Ring was a classic of creepy mood and created a genre of uncanny, atmosphere-driven Japanese horror films. Sadly, Sadako, due to the unwise decision to conduct a Ring 3D film, abandons all that in favour of flashy pop-out CGI effects. The results might be akin to when the classic haunted house story The Haunting (1963) was remade as the disastrous and awful CGI-driven The Haunting (1999), one of the most mishandled remakes of all time.

Hideo Nakata’s uncanny atmospherics are replaced by absurd 3D scenes with hands reaching out of computer monitors and, even more ridiculously, ghost hands coming out of cellphones. The focus is no longer on atmosphere but on these 3D pop-up effects and scenes with victims falling out of windows in slow-motion or of amplified noises on the soundtrack intended to make you jump.

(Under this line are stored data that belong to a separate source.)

Lemma segment_line cid : validateCID cid = true ->
  let line := "../segment/" +:+ cid +:+ ".m3u8" in
  TrimSpace line = line /\ HasPrefix line "#" = false /\ (newline ∉ chars line) /\
  poster_line line = Ok None.
Proof.
  intros HV line. assert (Hp : Url.plain line).
  { apply Url.plain_append. split; [by apply (bool_decide_unpack _); vm_compute|].
    by apply asset_file; [|by_dec]. }
  assert (HT : TrimSpace line = line) by (by apply TrimSpace_solid, Url.plain_solid).
  split_and!; [done| |by apply Url.plain_no|].
  - by apply (prefix_clash _ "." "#" "."%char "#"%char "" "").
  - unfold poster_line. rewrite HT.
    by rewrite (prefix_clash _ "." poster_prefix "."%char "#"%char "" "EXT-X-IAMFREE-POSTER:").
Qed.

(** The lines of a master of known posters and valid identifiers. *)
Definition master_lines (variantCIDs : gmap string string) (files : list (string * string)) : list string :=
  "#EXTM3U" :: (poster_text <$> collectPosters files) ++ concat (rendition_lines variantCIDs <$> renditions).

Section master.
Variables (v : gmap string string) (files : list (string * string)).
Hypothesis valid : forall p c, v !! p = Some c -> validateCID c = true.
Hypothesis ok : Forall poster_ok (collectPosters files).

Lemma rendition_lines_ok rs : rs ⊆ renditions ->
  Forall (fun l => newline ∉ chars l) (concat (rendition_lines v <$> rs)) /\
  posters_of (concat (rendition_lines v <$> rs) ++ [""]) = Ok [] /\
  forall w i, 0 <= i -> masterCID_from (concat (rendition_lines v <$> rs) ++ [""]) w i =
    if i <=? w then omap (fun r => v !! r.1) rs !! Z.to_nat (w - i) else None.
Proof.
  induction rs as [|r rs IH]; intros Hrs.
  - split_and!; [constructor|done|]. intros w i _. simpl. by case_match.
  - destruct (stream_inf_ok r) as (H1 & H2 & H3); [apply Hrs; by left|].
    destruct IH as (I1 & I2 & I3); [intros x Hx; apply Hrs; by right|].
    rewrite fmap_cons. cbn [concat]. unfold rendition_lines at 1 3 5. cbn [omap list_omap].
    destruct (v !! r.1) as [c|] eqn:E; [|done].
    destruct (segment_line c) as (S1 & S2 & S3 & S4); [by eapply valid|].
    split_and!; [by repeat constructor| |].
    + cbn [app posters_of]. by rewrite H1, S4.
    + intros w i Hi. cbn [app masterCID_from]. rewrite H2, orb_true_r.
      rewrite S1, S2, orb_false_r. rewrite bool_decide_eq_false_2 by (by destruct c).
      rewrite reference_segment; [|by eapply valid|by_dec]. cbn iota beta.
      rewrite bool_decide_eq_false_2 by naive_solver.
      destruct (i =? w) eqn:EW.
      * apply Z.eqb_eq in EW as ->. by rewrite Z.leb_refl, Z.sub_diag.
      * apply Z.eqb_neq in EW. rewrite I3 by lia. destruct (Z.leb_spec i w).
        -- rewrite (proj2 (Z.leb_le _ _)) by lia.
           by replace (Z.to_nat (w - i)) with (S (Z.to_nat (w - (i + 1)))) by lia.
        -- by rewrite (proj2 (Z.leb_gt _ _)) by lia.
Qed.

Lemma master_split : lines_of (buildMasterPlaylist v files) = master_lines v files ++ [""].
Proof.
  apply Split_write_lines. constructor; [by_dec|]. apply Forall_app. split; [|by apply rendition_lines_ok].
  apply Forall_fmap. eapply Forall_impl; [exact ok|]. intros p Hp. by apply poster_text_no_newline.
Qed.

(** The master names the renditions that were made, from low to high. *)
Lemma master_renditions w : linkedMasterPlaylistCID (buildMasterPlaylist v files) w =
  if 0 <=? w then omap (fun r => v !! r.1) renditions !! Z.to_nat w else None.
Proof.
  unfold linkedMasterPlaylistCID. rewrite master_split. unfold master_lines.
  destruct (rendition_lines_ok renditions) as (_ & _ & HM); [done|].
  rewrite <- app_comm_cons, <- app_assoc. cbn [masterCID_from].
  change (bool_decide (TrimSpace "#EXTM3U" = "") || HasPrefix (TrimSpace "#EXTM3U") "#") with true. cbn iota.
  specialize (HM w 0 ltac:(lia)). rewrite Z.sub_0_r in HM. rewrite <- HM.
  clear HM. generalize ok. generalize (collectPosters files).
  induction 1 as [|p ps Hp HF IH]; [done|]. cbn [fmap list_fmap app masterCID_from].
  by rewrite poster_text_tag, orb_true_r.
Qed.

(** It can be rewritten for a player. *)
Lemma master_neat : Forall Player.neat_master (lines_of (buildMasterPlaylist v files)).
Proof.
  assert (Htag : forall l, (newline ∉ chars l) -> HasPrefix (TrimSpace l) "#" = true ->
    (Contains (TrimSpace l) marker = true -> HasPrefix l "#" = true /\ is_Some (playlistURI l)) -> Player.neat_master l).
  { intros l Hn Ht Hm. split; [done|]. split; [|done]. unfold plain_line. by rewrite Ht, andb_false_r. }
  rewrite master_split. unfold master_lines. apply Forall_cons. split; [apply Htag; [by_dec|done|done]|].
  rewrite !Forall_app. split_and!; [| |].
  - apply Forall_fmap. eapply Forall_impl; [exact ok|]. intros p Hp.
    apply Htag; [by apply poster_text_no_newline|by apply poster_text_tag|]. intros _.
    split; [rewrite <- (poster_text_trim p Hp); by apply poster_text_tag|].
    pose proof (poster_line_text p Hp) as HL. unfold poster_line in HL. rewrite poster_text_trim in HL by done.
    destruct (negb _); [done|]. destruct (playlistURI _); [by eexists|done].
  - apply Forall_concat, Forall_fmap, Forall_forall. intros r Hr. cbn. unfold rendition_lines.
    destruct (v !! r.1) as [c|] eqn:E; [|constructor]. destruct (stream_inf_ok r Hr) as (_ & S1 & S2).
    apply Forall_cons. split; [|apply Forall_singleton].
    + apply Htag; [done|done|]. intros HC. exfalso. revert HC.
      repeat (apply elem_of_cons in Hr as [->|Hr]; [by vm_compute|]). by apply not_elem_of_nil in Hr.
    + destruct (segment_line c (valid _ _ E)) as (T1 & T2 & T3 & _). split; [done|]. rewrite T1. split.
      * intros _. exists c. apply reference_segment; [by eapply valid|by_dec].
      * by rewrite T2.
  - apply Forall_singleton. split; [by_dec|]. by split.
Qed.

A 3D CGi Sadako emerges from the well in Sadako 3D (2012)
A 3D CGi Sadako emerges from the well

At the climax of the film, we get the emergence of Sadako from the well but now she has rather absurdly gone from a creepily weird girl with hair draped across her face to dozens of spider-like creatures with giant insect legs and a girls’ face with hair draped across the eyes. Similar to Ring, the film here has a backstory for Satomi Ichihara where she was shunned because she had psychic powers – alas, the script entirely fails to use this element in any way.

Sadako 3D 2 (2013) was a slightly better sequel also directed by Tsutomu Hanabusa. This was followed by Sadako vs Kayako (2016), a crossover with the Ju-on/The Grudge series, and Sadako (2019).

Director Tsutomu Hanabusa had elsewhere only made the non-genre romantic comedies The Handsome Suit (2008), Boys School Drama Club (2011) and Heroine Disqualified (2015).